> _LISTED ENTRIES_
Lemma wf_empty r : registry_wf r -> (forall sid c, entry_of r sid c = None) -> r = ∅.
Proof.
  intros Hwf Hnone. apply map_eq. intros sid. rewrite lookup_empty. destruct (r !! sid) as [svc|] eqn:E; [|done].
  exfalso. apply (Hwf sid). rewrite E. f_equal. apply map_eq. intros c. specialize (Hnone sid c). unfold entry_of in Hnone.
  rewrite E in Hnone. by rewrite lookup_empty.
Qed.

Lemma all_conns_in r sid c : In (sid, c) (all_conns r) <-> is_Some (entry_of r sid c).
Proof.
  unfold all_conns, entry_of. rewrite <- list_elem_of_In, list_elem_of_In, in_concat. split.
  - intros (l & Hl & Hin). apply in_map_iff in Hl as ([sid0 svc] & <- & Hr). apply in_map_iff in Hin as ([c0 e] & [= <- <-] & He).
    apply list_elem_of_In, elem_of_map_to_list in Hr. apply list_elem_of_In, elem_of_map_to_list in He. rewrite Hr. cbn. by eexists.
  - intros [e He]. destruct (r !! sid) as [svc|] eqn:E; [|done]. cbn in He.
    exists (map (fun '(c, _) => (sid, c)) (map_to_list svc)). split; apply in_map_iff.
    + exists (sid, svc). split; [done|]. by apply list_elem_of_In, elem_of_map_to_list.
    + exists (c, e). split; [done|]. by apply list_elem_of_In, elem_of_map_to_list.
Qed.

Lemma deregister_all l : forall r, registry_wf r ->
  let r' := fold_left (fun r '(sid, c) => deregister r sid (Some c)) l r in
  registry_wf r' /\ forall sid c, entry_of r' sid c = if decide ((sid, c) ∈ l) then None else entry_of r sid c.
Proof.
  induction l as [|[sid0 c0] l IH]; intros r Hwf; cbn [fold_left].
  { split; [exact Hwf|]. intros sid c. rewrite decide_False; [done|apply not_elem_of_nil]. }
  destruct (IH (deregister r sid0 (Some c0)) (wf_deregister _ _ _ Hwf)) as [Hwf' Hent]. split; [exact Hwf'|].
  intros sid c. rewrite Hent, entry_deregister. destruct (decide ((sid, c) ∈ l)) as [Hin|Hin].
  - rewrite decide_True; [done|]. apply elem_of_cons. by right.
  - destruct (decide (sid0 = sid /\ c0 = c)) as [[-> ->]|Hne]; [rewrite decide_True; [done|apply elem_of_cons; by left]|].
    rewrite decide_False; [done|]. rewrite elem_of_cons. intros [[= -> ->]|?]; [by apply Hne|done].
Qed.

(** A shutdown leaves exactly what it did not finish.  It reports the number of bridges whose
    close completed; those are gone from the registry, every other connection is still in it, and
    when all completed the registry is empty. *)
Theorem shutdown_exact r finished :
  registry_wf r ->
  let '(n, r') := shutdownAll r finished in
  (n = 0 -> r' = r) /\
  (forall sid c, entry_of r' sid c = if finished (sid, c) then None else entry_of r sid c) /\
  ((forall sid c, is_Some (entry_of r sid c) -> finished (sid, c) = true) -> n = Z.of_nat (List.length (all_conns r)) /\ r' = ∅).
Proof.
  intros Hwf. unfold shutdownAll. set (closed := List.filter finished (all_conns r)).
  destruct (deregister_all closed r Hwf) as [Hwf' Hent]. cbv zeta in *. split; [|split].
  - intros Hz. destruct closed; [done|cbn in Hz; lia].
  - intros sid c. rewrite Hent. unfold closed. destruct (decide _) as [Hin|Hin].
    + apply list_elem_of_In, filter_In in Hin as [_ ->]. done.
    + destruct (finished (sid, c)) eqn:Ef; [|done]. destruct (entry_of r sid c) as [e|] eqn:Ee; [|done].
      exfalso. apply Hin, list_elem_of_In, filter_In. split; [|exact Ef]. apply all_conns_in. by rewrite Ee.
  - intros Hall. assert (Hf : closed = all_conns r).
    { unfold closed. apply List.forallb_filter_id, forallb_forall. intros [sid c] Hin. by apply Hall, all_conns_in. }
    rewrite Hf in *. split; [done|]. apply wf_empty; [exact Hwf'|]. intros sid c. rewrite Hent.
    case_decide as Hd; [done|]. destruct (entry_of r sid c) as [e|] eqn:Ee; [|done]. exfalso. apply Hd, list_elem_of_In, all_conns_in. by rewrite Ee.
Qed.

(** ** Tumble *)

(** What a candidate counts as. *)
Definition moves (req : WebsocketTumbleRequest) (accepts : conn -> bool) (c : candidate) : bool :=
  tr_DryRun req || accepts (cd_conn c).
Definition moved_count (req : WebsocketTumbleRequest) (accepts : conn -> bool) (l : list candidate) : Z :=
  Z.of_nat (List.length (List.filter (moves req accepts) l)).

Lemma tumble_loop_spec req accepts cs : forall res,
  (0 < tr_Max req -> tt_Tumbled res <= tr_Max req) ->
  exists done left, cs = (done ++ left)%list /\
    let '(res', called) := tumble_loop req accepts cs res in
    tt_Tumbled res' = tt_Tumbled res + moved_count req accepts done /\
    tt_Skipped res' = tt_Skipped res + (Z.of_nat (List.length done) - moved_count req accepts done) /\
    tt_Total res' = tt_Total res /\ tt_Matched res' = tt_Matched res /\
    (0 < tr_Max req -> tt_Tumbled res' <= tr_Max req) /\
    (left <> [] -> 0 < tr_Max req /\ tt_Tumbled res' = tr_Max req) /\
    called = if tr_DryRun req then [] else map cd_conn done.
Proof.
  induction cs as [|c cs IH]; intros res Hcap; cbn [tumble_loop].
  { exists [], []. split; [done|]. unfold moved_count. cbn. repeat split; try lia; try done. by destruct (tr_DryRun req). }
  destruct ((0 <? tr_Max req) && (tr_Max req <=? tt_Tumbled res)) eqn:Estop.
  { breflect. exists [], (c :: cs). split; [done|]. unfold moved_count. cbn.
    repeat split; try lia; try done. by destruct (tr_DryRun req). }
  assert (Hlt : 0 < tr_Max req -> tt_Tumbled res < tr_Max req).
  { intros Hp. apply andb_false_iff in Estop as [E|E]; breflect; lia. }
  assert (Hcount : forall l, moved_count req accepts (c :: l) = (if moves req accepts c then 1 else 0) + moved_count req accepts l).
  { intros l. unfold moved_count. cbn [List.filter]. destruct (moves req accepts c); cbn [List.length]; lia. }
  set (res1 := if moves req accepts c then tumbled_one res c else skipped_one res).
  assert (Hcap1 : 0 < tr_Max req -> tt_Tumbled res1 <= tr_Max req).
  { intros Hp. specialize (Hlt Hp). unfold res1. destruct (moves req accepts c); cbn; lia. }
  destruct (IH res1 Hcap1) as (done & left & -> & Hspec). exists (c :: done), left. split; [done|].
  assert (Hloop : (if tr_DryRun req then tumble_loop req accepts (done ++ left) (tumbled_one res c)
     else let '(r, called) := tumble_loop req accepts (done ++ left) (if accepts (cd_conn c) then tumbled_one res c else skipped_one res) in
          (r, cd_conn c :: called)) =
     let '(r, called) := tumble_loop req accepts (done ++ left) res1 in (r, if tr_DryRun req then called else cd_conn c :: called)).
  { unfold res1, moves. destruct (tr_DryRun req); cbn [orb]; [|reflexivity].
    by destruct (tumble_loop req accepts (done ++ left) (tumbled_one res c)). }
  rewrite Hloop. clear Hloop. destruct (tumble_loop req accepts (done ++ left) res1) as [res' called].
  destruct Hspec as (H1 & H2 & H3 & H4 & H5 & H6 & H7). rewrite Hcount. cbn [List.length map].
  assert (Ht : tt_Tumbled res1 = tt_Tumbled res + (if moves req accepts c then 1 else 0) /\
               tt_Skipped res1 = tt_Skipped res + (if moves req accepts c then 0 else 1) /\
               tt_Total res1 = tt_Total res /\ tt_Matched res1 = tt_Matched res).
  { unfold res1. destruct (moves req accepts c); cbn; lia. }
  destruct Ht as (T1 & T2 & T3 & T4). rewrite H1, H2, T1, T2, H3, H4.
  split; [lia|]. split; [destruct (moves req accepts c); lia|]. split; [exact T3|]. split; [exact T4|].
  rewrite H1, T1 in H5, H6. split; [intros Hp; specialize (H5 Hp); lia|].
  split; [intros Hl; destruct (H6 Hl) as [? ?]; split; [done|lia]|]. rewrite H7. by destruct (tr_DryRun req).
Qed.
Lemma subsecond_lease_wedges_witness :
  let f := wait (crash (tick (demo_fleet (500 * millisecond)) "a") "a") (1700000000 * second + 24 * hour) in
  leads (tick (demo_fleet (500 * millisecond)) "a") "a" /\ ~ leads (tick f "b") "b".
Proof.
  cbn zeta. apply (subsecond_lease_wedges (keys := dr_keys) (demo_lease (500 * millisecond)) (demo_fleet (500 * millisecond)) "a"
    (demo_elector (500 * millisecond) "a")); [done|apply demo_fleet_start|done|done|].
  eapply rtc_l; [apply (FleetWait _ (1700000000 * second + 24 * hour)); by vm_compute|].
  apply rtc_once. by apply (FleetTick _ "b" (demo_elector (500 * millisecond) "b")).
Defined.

> _THE PROBLEM_
What lines in the entries above include the string "millisecond"? Return each one.

> _EXPECTED ANSWER_
  let f := wait (crash (tick (demo_fleet (500 * millisecond)) "a") "a") (1700000000 * second + 24 * hour) in
  leads (tick (demo_fleet (500 * millisecond)) "a") "a" /\ ~ leads (tick f "b") "b".
  cbn zeta. apply (subsecond_lease_wedges (keys := dr_keys) (demo_lease (500 * millisecond)) (demo_fleet (500 * millisecond)) "a"
    (demo_elector (500 * millisecond) "a")); [done|apply demo_fleet_start|done|done|].
  apply rtc_once. by apply (FleetTick _ "b" (demo_elector (500 * millisecond) "b")).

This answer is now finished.